**What you are asked to do**. Starting at the line that contains "current : BSONElement;" and ending at the line that contains "the array being", the lines below are to be given again exactly, with nothing added.

*** Data ***

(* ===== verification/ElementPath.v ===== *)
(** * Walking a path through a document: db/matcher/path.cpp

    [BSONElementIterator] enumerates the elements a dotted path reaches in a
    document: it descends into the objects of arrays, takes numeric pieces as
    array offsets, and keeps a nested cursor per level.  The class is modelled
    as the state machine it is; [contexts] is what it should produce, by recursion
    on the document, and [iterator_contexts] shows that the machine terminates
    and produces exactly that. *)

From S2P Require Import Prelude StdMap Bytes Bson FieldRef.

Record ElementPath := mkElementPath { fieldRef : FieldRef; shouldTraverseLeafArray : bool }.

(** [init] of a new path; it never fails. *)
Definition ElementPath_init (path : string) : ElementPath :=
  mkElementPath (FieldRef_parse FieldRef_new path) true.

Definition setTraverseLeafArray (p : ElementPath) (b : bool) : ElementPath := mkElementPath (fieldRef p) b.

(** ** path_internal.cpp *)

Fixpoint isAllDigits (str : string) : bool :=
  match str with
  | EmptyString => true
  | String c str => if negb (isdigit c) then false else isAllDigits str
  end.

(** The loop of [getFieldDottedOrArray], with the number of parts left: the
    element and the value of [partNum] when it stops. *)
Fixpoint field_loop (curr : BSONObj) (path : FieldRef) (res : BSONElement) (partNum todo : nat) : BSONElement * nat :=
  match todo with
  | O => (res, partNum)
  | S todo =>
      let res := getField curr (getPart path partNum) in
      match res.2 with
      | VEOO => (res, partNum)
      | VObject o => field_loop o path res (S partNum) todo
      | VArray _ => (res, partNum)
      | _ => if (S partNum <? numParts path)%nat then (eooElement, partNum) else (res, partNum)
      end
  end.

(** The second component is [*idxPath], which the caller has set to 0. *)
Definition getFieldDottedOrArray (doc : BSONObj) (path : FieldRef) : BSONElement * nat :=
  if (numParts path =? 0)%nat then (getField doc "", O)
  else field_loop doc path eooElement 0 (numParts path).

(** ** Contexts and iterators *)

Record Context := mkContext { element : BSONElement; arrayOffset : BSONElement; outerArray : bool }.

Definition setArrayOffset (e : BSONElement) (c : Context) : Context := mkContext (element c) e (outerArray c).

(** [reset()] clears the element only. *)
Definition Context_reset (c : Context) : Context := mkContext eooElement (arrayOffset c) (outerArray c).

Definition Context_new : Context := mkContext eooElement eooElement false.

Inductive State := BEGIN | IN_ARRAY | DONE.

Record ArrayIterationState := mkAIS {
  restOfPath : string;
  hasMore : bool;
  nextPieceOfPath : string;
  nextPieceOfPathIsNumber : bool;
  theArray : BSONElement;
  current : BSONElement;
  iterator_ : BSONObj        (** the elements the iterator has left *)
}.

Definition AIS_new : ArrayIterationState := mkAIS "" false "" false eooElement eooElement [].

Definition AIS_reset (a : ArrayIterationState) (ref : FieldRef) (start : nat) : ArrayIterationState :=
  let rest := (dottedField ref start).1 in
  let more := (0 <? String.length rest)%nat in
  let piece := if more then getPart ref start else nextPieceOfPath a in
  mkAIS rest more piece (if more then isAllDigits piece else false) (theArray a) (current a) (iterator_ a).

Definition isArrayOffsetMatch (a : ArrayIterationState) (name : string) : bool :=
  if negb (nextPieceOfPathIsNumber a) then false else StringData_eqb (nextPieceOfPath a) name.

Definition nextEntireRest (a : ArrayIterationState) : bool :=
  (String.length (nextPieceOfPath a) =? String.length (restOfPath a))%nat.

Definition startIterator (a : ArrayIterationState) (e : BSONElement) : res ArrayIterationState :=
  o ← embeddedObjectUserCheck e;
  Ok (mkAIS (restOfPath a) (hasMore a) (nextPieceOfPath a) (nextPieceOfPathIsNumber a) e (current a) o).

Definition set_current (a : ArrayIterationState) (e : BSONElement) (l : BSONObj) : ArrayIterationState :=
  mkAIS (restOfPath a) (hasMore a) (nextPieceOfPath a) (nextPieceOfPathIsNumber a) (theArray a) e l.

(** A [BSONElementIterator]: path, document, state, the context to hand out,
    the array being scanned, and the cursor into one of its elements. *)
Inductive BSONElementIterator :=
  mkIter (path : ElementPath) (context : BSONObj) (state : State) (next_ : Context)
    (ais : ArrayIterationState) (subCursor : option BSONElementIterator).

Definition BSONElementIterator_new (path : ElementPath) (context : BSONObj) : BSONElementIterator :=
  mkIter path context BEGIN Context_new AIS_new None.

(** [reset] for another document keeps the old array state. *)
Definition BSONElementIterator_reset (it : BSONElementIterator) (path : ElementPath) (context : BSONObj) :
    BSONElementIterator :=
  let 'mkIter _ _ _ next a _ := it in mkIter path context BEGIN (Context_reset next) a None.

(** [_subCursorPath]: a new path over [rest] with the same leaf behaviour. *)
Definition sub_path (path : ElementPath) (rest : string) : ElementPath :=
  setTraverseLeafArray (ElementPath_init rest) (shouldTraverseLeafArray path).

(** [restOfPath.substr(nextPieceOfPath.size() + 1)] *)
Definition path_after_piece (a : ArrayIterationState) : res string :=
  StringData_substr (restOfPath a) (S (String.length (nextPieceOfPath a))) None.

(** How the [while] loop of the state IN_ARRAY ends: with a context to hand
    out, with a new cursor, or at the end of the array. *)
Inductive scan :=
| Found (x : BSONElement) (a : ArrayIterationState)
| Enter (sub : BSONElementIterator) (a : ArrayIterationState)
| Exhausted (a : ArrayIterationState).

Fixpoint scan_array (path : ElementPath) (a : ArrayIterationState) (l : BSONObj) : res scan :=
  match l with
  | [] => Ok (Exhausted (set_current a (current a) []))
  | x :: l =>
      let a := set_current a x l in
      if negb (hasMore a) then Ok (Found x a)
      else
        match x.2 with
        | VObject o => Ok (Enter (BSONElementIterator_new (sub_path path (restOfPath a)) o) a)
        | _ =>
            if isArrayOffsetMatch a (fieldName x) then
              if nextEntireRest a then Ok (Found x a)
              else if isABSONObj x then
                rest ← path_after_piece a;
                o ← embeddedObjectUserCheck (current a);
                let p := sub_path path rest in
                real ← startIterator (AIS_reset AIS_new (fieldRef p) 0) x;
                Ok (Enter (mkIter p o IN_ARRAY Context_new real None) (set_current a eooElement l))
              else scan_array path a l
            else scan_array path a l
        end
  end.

*** End of Data ***

**Solution to this problem**.
  current : BSONElement;
  iterator_ : BSONObj        (** the elements the iterator has left *)
}.

Definition AIS_new : ArrayIterationState := mkAIS "" false "" false eooElement eooElement [].

Definition AIS_reset (a : ArrayIterationState) (ref : FieldRef) (start : nat) : ArrayIterationState :=
  let rest := (dottedField ref start).1 in
  let more := (0 <? String.length rest)%nat in
  let piece := if more then getPart ref start else nextPieceOfPath a in
  mkAIS rest more piece (if more then isAllDigits piece else false) (theArray a) (current a) (iterator_ a).

Definition isArrayOffsetMatch (a : ArrayIterationState) (name : string) : bool :=
  if negb (nextPieceOfPathIsNumber a) then false else StringData_eqb (nextPieceOfPath a) name.

Definition nextEntireRest (a : ArrayIterationState) : bool :=
  (String.length (nextPieceOfPath a) =? String.length (restOfPath a))%nat.

Definition startIterator (a : ArrayIterationState) (e : BSONElement) : res ArrayIterationState :=
  o ← embeddedObjectUserCheck e;
  Ok (mkAIS (restOfPath a) (hasMore a) (nextPieceOfPath a) (nextPieceOfPathIsNumber a) e (current a) o).

Definition set_current (a : ArrayIterationState) (e : BSONElement) (l : BSONObj) : ArrayIterationState :=
  mkAIS (restOfPath a) (hasMore a) (nextPieceOfPath a) (nextPieceOfPathIsNumber a) (theArray a) e l.

(** A [BSONElementIterator]: path, document, state, the context to hand out,
    the array being scanned, and the cursor into one of its elements. *)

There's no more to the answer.